I'm proud to know him. I'm honored he calls me his little Princess. I hate the thought of him aging and the inevitable. Watching the gray appear in his hair, and the shake of Parkinson's reminds me of facts which I cannot control. I was not half the parent he was, and I'm sad because he was such a great father to me. He will always be my number one man.
So today, I'll go see him; take him some chocolate cake (his favorite) and hug him because he's there.
All my love, Daddy. Happy Birthday to you... I hope you have a million more.
*hugs*
your little princess
8 comments:
What a gorgeous post. I think you should print it out and give it to him. :)
thanks steph... and to me, words cannot truly do justice to the man who is my daddy. it sounds silly, and 1950's, but we really had an ideal childhood with him. it was every bit as i describe. there were no 'bad times' - my brother says the same. they didn't have the usual surly father-son moments. we were just expected to live to his standards, and we did. my brother is the same kind of father. it's beautiful to watch him with my niece and nephews.
i can't bear to imagine the future without him. *sniff*
Buried my father two years ago come Jan. He was 69, woke up with some chest pains and died of a heart attack shortly thereafter. Still have to fight back tears when I think of him. I console myself with the knowledge that I had nearly 50 great years with a wonderful Dad, many never get a day; who am I to complain.

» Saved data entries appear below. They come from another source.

(* ===== verification/Posix.v ===== *)
(** * The operating system as the code sees it

    Results of system calls, the [errno] values and the flag constants that
    the code under src/ compares against (Linux, x86-64). The calls
    themselves are parameters of the components that make them. *)
From S2P Require Import Prelude.

(** The result of a call: a value, or [-1] with [errno]. *)
Inductive io_result (A : Type) : Type :=
| IoOk (a : A)
| IoErr (errno : Z).
Arguments IoOk {A} a.
Arguments IoErr {A} errno.

Definition EINTR : Z := 4.
Definition EAGAIN : Z := 11.
Definition EWOULDBLOCK : Z := EAGAIN.
Definition EINVAL : Z := 22.
Definition EPIPE : Z := 32.
Definition ENOSYS : Z := 38.
Definition ECONNRESET : Z := 104.

(** <sys/epoll.h> *)
Definition EPOLLIN : Z := 1.
Definition EPOLLPRI : Z := 2.
Definition EPOLLOUT : Z := 4.
Definition EPOLLERR : Z := 8.
Definition EPOLLHUP : Z := 16.
Definition EPOLLRDHUP : Z := 8192.

(** What [readv] is documented to do: it transfers at most the total
    capacity of the buffers it is given. *)
Definition readv_ok (readv : Z → io_result bytes) : Prop :=
  ∀ cap data, 0 ≤ cap → readv cap = IoOk data → zlen data ≤ cap.

(** Reading from a peer that has sent the bytes [s]. *)
Definition readv_stream (s : bytes) (cap : Z) : io_result bytes :=
  IoOk (take (Z.to_nat cap) s).

Lemma readv_stream_ok s : readv_ok (readv_stream s).
Proof. intros cap data ? [= <-]. rewrite length_take. lia. Qed.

Enjoy your day with your Dad, may you have many more.
Cheers
Tater
P.S.
Just realized, my Dad was born on 15 Sept as well! We share a special day.
Happiest of Birthdays to your dad and cheers to you Miss B for sharing him with us. You give me big hopes for my Coconut in that she has the same memories that you've opened up to us. A "dad" in the true sense of the word doesn't have be blood related.
I do hope you shared this sentiment with your dad. He should be very proud of you, just as you are of him.
As always,
W.
Beautiful post my friend ... very heartfelt and full of love.
tater ~ my heart hurts for you... if you loved him only half as i do mine, it was a great love.
wien ~ i'm sure she will know this; hm loves her. i had the advantage of not having my biological father around to create drama, but that's another story. i wish for her to know that kind of love and happiness. it is a wonderful thing that she has a positive role model.
george ~ thank you. i get tied up about him. our family is filled with victims of abuse by stepfathers. i was an outcast because i was not molested. how sad is that? i mean every word because i KNOW how lucky i am.
i went to see him. he loved the cake (he and i share a chocolate sweet tooth!) the funny thing was (and i knew this would be true) he did not even remember it was his birthday. he just lives day to day. *grin* he told me i shouldn't have gone to the trouble, but i could hear the smile. and i hugged him and told him i loved him.
wien... your statement about a "dad" hits right on the mark... i forget all the time that he is my "father by marriage."